____ The data

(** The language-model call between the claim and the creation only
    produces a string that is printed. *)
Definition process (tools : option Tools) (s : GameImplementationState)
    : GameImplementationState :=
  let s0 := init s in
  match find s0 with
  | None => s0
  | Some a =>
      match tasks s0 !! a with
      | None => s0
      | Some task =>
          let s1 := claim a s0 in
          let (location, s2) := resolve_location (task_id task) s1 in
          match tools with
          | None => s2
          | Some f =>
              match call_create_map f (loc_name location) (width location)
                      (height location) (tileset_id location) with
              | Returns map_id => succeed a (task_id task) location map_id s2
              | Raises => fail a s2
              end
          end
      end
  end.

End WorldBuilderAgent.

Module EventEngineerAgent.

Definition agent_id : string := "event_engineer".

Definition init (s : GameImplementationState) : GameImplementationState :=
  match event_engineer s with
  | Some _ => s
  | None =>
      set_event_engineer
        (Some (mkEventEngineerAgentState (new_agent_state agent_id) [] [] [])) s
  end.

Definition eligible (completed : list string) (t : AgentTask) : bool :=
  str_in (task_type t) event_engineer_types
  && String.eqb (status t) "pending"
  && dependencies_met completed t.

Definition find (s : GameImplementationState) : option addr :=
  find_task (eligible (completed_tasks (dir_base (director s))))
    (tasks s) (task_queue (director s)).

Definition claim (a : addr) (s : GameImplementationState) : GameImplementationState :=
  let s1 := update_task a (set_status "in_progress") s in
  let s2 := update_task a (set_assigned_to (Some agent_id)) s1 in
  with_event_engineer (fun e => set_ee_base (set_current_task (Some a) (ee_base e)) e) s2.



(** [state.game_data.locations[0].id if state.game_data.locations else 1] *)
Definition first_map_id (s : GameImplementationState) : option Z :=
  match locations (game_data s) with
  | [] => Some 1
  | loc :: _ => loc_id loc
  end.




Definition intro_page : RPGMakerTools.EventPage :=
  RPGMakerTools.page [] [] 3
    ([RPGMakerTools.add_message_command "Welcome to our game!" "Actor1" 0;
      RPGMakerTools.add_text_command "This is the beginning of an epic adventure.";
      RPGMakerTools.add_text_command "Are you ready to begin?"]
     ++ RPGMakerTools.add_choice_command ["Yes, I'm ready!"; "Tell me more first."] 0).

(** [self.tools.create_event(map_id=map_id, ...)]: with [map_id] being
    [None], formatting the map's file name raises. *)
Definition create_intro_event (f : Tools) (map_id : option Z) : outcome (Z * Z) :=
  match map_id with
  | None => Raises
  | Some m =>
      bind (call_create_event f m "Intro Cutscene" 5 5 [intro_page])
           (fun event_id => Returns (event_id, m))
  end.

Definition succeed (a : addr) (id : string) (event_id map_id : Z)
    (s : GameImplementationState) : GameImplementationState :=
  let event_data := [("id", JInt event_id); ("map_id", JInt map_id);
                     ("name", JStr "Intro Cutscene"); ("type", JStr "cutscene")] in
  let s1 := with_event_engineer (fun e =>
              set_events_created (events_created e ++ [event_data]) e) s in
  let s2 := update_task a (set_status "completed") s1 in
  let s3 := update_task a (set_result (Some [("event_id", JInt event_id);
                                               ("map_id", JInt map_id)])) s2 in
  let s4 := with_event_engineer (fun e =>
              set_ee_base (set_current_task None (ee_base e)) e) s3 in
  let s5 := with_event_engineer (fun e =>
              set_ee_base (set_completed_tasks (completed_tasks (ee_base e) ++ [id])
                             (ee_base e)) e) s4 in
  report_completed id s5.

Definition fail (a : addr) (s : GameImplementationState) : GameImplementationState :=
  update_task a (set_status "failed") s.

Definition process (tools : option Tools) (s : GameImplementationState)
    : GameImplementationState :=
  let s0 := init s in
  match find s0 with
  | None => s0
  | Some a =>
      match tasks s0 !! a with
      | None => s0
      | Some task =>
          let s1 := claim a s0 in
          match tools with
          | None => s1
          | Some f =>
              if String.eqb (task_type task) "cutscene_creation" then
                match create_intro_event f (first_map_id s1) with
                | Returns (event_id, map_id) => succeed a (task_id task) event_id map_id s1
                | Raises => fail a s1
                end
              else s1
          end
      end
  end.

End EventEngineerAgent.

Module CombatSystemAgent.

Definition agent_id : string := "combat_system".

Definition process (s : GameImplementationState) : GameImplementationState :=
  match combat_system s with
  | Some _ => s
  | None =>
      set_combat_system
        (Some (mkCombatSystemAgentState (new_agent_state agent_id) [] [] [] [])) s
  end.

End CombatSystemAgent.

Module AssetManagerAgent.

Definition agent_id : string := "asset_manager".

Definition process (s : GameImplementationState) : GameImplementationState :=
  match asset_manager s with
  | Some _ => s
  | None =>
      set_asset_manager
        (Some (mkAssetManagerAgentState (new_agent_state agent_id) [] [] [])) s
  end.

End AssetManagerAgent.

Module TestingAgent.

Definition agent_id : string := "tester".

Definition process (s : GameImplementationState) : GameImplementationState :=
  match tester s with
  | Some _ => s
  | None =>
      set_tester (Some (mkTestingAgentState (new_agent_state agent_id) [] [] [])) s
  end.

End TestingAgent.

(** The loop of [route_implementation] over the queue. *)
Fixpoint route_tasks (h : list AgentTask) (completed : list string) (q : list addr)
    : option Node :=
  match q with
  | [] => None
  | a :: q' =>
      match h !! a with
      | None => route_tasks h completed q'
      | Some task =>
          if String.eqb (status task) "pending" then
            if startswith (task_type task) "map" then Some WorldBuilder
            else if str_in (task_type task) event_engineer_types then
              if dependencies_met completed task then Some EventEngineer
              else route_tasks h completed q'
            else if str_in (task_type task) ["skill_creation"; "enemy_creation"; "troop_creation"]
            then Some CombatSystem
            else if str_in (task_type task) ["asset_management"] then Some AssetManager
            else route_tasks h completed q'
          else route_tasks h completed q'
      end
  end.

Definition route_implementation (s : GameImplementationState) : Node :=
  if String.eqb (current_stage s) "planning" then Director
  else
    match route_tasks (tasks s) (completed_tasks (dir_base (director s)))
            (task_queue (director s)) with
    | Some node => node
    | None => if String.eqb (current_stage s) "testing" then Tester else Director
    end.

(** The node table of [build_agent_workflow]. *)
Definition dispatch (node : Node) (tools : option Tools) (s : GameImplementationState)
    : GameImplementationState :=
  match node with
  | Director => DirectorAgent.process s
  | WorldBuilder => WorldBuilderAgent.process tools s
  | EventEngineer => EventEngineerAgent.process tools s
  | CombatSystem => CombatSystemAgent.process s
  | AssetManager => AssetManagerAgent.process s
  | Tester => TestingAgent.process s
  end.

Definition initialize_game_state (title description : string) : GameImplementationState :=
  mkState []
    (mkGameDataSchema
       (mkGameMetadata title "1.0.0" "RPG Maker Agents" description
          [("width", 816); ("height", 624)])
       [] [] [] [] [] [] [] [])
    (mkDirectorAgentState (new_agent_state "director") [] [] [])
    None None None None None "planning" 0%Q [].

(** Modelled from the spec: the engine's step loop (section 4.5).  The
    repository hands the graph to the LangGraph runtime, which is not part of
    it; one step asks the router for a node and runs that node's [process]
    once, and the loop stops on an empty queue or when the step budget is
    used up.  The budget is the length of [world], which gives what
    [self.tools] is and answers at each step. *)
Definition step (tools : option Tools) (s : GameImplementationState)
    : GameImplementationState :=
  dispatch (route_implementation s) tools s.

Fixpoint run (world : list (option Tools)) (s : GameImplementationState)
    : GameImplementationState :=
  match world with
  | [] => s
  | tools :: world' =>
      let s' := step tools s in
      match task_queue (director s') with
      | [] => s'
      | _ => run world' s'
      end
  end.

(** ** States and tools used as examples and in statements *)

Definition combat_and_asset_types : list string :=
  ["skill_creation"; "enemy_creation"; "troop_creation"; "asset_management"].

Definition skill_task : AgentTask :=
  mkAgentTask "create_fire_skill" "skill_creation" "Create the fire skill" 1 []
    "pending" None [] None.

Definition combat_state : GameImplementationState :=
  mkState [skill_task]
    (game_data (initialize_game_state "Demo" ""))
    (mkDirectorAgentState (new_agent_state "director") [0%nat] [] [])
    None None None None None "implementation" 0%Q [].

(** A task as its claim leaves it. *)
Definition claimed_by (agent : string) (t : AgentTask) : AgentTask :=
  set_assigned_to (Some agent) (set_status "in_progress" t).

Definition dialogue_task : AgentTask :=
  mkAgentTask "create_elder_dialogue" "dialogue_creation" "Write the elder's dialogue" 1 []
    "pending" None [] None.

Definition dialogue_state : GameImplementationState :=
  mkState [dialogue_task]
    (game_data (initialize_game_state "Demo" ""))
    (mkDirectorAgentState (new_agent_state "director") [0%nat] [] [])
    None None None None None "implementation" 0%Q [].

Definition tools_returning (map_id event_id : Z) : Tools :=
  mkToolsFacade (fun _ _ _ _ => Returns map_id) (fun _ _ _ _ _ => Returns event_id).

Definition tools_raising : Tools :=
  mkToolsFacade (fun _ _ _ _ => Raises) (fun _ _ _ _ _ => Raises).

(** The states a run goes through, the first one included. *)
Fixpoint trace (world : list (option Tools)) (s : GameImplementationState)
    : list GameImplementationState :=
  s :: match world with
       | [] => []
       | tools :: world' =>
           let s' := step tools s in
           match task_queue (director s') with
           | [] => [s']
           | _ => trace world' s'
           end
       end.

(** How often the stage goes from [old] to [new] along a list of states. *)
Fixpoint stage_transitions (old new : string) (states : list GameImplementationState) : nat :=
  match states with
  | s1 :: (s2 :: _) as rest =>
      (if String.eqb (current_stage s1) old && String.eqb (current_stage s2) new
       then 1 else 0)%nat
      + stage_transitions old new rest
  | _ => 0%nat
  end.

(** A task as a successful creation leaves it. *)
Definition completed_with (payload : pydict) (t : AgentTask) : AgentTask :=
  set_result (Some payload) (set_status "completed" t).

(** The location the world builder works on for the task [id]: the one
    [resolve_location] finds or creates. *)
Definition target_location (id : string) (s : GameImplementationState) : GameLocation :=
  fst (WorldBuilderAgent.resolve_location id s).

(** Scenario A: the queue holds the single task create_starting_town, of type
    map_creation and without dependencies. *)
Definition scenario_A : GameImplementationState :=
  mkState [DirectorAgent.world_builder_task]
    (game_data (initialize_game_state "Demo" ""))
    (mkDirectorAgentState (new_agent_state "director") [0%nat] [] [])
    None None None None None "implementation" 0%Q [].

________
____ The data

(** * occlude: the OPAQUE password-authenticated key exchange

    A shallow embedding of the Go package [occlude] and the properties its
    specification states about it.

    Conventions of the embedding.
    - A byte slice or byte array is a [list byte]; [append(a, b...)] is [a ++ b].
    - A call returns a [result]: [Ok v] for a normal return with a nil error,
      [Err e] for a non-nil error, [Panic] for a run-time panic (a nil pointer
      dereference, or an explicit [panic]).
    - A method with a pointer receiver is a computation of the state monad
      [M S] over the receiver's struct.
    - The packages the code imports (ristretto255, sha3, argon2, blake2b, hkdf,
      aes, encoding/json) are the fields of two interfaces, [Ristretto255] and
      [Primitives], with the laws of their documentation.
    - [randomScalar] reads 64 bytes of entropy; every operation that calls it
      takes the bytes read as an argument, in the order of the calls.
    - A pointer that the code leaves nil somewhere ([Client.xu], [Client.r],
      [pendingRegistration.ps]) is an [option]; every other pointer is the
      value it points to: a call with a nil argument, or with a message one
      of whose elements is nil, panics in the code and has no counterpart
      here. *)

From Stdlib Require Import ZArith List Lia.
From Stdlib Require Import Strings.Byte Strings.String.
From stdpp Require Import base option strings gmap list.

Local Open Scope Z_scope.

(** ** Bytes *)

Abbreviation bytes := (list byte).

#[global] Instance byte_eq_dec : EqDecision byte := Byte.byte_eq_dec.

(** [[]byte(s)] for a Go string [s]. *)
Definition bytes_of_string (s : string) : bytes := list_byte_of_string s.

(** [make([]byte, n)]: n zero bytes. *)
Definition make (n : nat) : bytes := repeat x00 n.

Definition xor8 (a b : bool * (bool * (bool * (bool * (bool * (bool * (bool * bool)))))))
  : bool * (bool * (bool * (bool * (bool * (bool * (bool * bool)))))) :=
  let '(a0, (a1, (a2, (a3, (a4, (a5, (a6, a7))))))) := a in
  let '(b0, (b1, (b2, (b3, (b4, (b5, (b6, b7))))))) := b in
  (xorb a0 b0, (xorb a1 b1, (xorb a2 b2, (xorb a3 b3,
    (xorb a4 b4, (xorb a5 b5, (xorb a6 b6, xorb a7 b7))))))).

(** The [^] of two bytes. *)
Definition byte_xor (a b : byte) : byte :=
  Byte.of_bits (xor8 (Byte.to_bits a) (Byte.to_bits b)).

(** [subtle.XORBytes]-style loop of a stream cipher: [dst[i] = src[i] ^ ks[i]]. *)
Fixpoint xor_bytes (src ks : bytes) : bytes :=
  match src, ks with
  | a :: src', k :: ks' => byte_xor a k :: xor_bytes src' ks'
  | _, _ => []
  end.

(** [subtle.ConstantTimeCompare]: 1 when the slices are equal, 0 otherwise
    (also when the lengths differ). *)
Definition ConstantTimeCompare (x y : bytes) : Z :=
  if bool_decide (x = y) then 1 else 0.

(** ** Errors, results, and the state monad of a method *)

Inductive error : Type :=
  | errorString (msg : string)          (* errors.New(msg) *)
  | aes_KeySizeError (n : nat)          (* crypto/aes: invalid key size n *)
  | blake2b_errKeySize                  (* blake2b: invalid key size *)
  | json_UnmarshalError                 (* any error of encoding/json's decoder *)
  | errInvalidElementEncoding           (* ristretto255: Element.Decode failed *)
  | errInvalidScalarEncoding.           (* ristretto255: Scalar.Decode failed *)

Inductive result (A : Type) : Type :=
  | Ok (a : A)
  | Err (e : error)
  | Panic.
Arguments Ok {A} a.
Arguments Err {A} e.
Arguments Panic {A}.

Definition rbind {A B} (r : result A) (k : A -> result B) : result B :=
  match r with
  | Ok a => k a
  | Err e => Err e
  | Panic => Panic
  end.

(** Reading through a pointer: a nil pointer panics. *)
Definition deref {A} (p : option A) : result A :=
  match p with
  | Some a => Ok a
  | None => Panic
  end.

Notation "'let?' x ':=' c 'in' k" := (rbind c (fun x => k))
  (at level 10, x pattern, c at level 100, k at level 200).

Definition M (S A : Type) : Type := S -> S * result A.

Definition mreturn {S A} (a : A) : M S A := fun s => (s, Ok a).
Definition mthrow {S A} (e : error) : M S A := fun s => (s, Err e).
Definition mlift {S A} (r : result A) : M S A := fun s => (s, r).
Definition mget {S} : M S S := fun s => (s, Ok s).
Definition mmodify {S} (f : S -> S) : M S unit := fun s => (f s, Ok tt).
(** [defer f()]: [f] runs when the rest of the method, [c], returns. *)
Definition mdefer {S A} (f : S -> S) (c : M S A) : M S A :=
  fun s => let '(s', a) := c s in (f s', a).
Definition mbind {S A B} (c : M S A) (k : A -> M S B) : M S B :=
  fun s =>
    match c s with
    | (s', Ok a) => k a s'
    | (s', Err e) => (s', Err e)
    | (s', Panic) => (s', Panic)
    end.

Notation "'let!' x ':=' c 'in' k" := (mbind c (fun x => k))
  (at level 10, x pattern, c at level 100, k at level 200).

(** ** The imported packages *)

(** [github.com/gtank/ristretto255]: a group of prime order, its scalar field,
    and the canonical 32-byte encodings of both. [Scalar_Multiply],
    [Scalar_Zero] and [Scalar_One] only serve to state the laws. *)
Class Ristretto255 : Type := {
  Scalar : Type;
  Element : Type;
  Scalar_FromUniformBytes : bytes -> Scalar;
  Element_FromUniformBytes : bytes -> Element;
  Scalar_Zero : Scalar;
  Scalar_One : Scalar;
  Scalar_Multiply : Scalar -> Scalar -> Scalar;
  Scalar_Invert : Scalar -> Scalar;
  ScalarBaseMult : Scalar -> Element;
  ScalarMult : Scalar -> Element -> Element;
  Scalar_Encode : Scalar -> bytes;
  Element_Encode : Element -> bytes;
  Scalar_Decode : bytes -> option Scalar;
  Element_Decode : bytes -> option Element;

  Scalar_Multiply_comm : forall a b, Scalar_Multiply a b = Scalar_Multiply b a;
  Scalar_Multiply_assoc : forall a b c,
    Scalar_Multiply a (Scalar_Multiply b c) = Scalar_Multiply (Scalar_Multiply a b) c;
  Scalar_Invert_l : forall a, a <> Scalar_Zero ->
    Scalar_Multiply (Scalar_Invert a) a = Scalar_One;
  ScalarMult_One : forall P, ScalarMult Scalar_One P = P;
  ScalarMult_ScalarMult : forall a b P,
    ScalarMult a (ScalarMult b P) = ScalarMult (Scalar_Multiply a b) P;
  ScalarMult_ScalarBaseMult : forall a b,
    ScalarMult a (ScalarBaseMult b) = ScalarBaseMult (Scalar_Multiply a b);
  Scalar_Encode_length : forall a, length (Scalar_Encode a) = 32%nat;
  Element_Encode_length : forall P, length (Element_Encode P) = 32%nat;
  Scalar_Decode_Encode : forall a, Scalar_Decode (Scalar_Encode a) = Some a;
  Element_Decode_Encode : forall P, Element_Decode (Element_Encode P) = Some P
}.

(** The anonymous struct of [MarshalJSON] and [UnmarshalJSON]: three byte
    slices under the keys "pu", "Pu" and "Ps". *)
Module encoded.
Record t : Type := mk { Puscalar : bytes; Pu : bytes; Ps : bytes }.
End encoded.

________
____ The data

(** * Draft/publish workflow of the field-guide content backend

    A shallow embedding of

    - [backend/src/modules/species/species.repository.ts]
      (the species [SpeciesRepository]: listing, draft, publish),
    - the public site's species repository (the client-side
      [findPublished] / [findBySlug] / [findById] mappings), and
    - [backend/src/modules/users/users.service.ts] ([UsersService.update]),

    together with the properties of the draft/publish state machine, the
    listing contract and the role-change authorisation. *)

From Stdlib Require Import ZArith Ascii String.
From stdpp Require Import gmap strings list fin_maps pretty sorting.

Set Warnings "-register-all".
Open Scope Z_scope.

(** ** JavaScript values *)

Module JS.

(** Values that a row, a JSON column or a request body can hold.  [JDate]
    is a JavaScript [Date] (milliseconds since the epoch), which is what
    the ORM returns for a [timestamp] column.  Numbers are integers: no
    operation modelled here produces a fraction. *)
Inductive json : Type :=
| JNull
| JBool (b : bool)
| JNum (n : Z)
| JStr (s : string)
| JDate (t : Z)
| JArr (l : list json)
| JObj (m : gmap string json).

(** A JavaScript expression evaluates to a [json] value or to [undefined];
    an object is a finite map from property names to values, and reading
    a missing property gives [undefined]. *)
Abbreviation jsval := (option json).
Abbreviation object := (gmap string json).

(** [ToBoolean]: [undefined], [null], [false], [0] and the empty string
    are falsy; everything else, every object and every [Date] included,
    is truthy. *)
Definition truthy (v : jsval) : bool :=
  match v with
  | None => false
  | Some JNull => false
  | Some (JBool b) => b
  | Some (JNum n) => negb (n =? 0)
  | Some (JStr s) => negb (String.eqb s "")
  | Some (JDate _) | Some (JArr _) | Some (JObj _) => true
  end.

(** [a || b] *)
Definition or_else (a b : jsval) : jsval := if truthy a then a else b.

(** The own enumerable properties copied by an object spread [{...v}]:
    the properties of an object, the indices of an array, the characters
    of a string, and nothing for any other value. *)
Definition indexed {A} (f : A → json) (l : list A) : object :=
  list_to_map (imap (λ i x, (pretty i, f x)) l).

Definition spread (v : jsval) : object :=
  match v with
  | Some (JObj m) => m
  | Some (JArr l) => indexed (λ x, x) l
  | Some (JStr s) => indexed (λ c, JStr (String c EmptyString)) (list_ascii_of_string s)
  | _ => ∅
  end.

________

▶ Your objective
In the listing above, transcribe exactly everything from the line containing "(** The language-model" down to the line containing "(height location) (tileset_id", including both and nothing more.

▶ Exercise result
(** The language-model call between the claim and the creation only
    produces a string that is printed. *)
Definition process (tools : option Tools) (s : GameImplementationState)
    : GameImplementationState :=
  let s0 := init s in
  match find s0 with
  | None => s0
  | Some a =>
      match tasks s0 !! a with
      | None => s0
      | Some task =>
          let s1 := claim a s0 in
          let (location, s2) := resolve_location (task_id task) s1 in
          match tools with
          | None => s2
          | Some f =>
              match call_create_map f (loc_name location) (width location)
                      (height location) (tileset_id location) with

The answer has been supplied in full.